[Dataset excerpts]
↓↓↓

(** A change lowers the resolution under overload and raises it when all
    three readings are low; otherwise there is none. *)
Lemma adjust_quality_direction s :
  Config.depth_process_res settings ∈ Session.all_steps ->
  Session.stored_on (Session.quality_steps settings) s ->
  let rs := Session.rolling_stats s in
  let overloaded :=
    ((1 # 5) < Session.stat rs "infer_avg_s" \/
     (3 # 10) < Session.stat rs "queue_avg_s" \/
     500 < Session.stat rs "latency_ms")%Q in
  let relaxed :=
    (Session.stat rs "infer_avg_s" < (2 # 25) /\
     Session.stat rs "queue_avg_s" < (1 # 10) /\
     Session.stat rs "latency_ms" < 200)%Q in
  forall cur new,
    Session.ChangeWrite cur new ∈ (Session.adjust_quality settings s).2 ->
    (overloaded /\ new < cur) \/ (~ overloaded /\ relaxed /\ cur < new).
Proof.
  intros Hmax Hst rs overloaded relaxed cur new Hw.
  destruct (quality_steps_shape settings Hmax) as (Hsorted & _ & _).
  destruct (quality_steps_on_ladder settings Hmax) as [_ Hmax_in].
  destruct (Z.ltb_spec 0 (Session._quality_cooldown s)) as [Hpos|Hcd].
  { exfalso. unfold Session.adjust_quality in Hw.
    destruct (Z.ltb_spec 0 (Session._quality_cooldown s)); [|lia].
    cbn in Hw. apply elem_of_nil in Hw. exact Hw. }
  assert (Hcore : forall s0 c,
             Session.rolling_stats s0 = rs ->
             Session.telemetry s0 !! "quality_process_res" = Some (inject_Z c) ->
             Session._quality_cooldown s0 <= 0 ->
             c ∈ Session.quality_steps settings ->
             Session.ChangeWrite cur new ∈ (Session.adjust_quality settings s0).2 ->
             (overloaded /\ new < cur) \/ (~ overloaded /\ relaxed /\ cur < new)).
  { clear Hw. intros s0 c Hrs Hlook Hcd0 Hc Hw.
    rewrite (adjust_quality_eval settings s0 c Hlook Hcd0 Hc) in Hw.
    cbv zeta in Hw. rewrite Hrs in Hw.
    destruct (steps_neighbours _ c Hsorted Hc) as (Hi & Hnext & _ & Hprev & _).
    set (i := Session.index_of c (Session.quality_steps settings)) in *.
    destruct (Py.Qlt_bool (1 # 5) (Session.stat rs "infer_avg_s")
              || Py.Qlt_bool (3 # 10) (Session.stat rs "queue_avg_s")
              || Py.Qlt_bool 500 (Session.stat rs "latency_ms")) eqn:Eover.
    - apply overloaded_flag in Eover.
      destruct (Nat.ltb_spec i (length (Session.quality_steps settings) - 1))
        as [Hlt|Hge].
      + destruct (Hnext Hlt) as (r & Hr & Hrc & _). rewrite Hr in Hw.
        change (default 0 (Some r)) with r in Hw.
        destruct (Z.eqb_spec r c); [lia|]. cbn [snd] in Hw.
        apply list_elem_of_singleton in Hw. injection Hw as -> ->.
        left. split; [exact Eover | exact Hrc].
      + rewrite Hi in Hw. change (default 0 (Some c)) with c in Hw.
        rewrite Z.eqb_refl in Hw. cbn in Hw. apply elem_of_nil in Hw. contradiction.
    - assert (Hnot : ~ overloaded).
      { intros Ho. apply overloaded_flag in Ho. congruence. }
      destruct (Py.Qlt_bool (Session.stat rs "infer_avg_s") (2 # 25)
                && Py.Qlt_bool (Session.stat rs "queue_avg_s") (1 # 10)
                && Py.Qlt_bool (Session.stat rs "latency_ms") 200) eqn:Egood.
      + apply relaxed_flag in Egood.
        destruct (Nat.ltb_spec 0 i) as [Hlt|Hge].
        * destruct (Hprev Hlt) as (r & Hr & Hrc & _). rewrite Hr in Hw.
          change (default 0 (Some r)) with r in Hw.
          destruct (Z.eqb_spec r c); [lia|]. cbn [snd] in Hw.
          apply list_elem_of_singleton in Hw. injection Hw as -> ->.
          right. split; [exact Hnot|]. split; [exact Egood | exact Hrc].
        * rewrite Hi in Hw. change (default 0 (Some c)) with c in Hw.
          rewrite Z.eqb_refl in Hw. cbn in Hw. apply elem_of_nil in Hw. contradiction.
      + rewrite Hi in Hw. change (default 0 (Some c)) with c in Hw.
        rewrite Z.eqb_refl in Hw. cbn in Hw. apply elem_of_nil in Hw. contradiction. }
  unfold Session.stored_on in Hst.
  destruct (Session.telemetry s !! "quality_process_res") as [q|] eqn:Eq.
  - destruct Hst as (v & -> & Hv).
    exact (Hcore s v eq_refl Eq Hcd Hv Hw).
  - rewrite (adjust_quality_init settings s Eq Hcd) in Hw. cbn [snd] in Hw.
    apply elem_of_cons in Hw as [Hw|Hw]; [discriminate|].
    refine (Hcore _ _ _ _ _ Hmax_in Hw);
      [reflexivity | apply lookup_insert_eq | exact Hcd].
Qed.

↑↑↑

The full set of entries must be printed again without any alteration.

(** A change lowers the resolution under overload and raises it when all
    three readings are low; otherwise there is none. *)
Lemma adjust_quality_direction s :
  Config.depth_process_res settings ∈ Session.all_steps ->
  Session.stored_on (Session.quality_steps settings) s ->
  let rs := Session.rolling_stats s in
  let overloaded :=
    ((1 # 5) < Session.stat rs "infer_avg_s" \/
     (3 # 10) < Session.stat rs "queue_avg_s" \/
     500 < Session.stat rs "latency_ms")%Q in
  let relaxed :=
    (Session.stat rs "infer_avg_s" < (2 # 25) /\
     Session.stat rs "queue_avg_s" < (1 # 10) /\
     Session.stat rs "latency_ms" < 200)%Q in
  forall cur new,
    Session.ChangeWrite cur new ∈ (Session.adjust_quality settings s).2 ->
    (overloaded /\ new < cur) \/ (~ overloaded /\ relaxed /\ cur < new).
Proof.
  intros Hmax Hst rs overloaded relaxed cur new Hw.
  destruct (quality_steps_shape settings Hmax) as (Hsorted & _ & _).
  destruct (quality_steps_on_ladder settings Hmax) as [_ Hmax_in].
  destruct (Z.ltb_spec 0 (Session._quality_cooldown s)) as [Hpos|Hcd].
  { exfalso. unfold Session.adjust_quality in Hw.
    destruct (Z.ltb_spec 0 (Session._quality_cooldown s)); [|lia].
    cbn in Hw. apply elem_of_nil in Hw. exact Hw. }
  assert (Hcore : forall s0 c,
             Session.rolling_stats s0 = rs ->
             Session.telemetry s0 !! "quality_process_res" = Some (inject_Z c) ->
             Session._quality_cooldown s0 <= 0 ->
             c ∈ Session.quality_steps settings ->
             Session.ChangeWrite cur new ∈ (Session.adjust_quality settings s0).2 ->
             (overloaded /\ new < cur) \/ (~ overloaded /\ relaxed /\ cur < new)).
  { clear Hw. intros s0 c Hrs Hlook Hcd0 Hc Hw.
    rewrite (adjust_quality_eval settings s0 c Hlook Hcd0 Hc) in Hw.
    cbv zeta in Hw. rewrite Hrs in Hw.
    destruct (steps_neighbours _ c Hsorted Hc) as (Hi & Hnext & _ & Hprev & _).
    set (i := Session.index_of c (Session.quality_steps settings)) in *.
    destruct (Py.Qlt_bool (1 # 5) (Session.stat rs "infer_avg_s")
              || Py.Qlt_bool (3 # 10) (Session.stat rs "queue_avg_s")
              || Py.Qlt_bool 500 (Session.stat rs "latency_ms")) eqn:Eover.
    - apply overloaded_flag in Eover.
      destruct (Nat.ltb_spec i (length (Session.quality_steps settings) - 1))
        as [Hlt|Hge].
      + destruct (Hnext Hlt) as (r & Hr & Hrc & _). rewrite Hr in Hw.
        change (default 0 (Some r)) with r in Hw.
        destruct (Z.eqb_spec r c); [lia|]. cbn [snd] in Hw.
        apply list_elem_of_singleton in Hw. injection Hw as -> ->.
        left. split; [exact Eover | exact Hrc].
      + rewrite Hi in Hw. change (default 0 (Some c)) with c in Hw.
        rewrite Z.eqb_refl in Hw. cbn in Hw. apply elem_of_nil in Hw. contradiction.
    - assert (Hnot : ~ overloaded).
      { intros Ho. apply overloaded_flag in Ho. congruence. }
      destruct (Py.Qlt_bool (Session.stat rs "infer_avg_s") (2 # 25)
                && Py.Qlt_bool (Session.stat rs "queue_avg_s") (1 # 10)
                && Py.Qlt_bool (Session.stat rs "latency_ms") 200) eqn:Egood.
      + apply relaxed_flag in Egood.
        destruct (Nat.ltb_spec 0 i) as [Hlt|Hge].
        * destruct (Hprev Hlt) as (r & Hr & Hrc & _). rewrite Hr in Hw.
          change (default 0 (Some r)) with r in Hw.
          destruct (Z.eqb_spec r c); [lia|]. cbn [snd] in Hw.
          apply list_elem_of_singleton in Hw. injection Hw as -> ->.
          right. split; [exact Hnot|]. split; [exact Egood | exact Hrc].
        * rewrite Hi in Hw. change (default 0 (Some c)) with c in Hw.
          rewrite Z.eqb_refl in Hw. cbn in Hw. apply elem_of_nil in Hw. contradiction.
      + rewrite Hi in Hw. change (default 0 (Some c)) with c in Hw.
        rewrite Z.eqb_refl in Hw. cbn in Hw. apply elem_of_nil in Hw. contradiction. }
  unfold Session.stored_on in Hst.
  destruct (Session.telemetry s !! "quality_process_res") as [q|] eqn:Eq.
  - destruct Hst as (v & -> & Hv).
    exact (Hcore s v eq_refl Eq Hcd Hv Hw).
  - rewrite (adjust_quality_init settings s Eq Hcd) in Hw. cbn [snd] in Hw.
    apply elem_of_cons in Hw as [Hw|Hw]; [discriminate|].
    refine (Hcore _ _ _ _ _ Hmax_in Hw);
      [reflexivity | apply lookup_insert_eq | exact Hcd].
Qed.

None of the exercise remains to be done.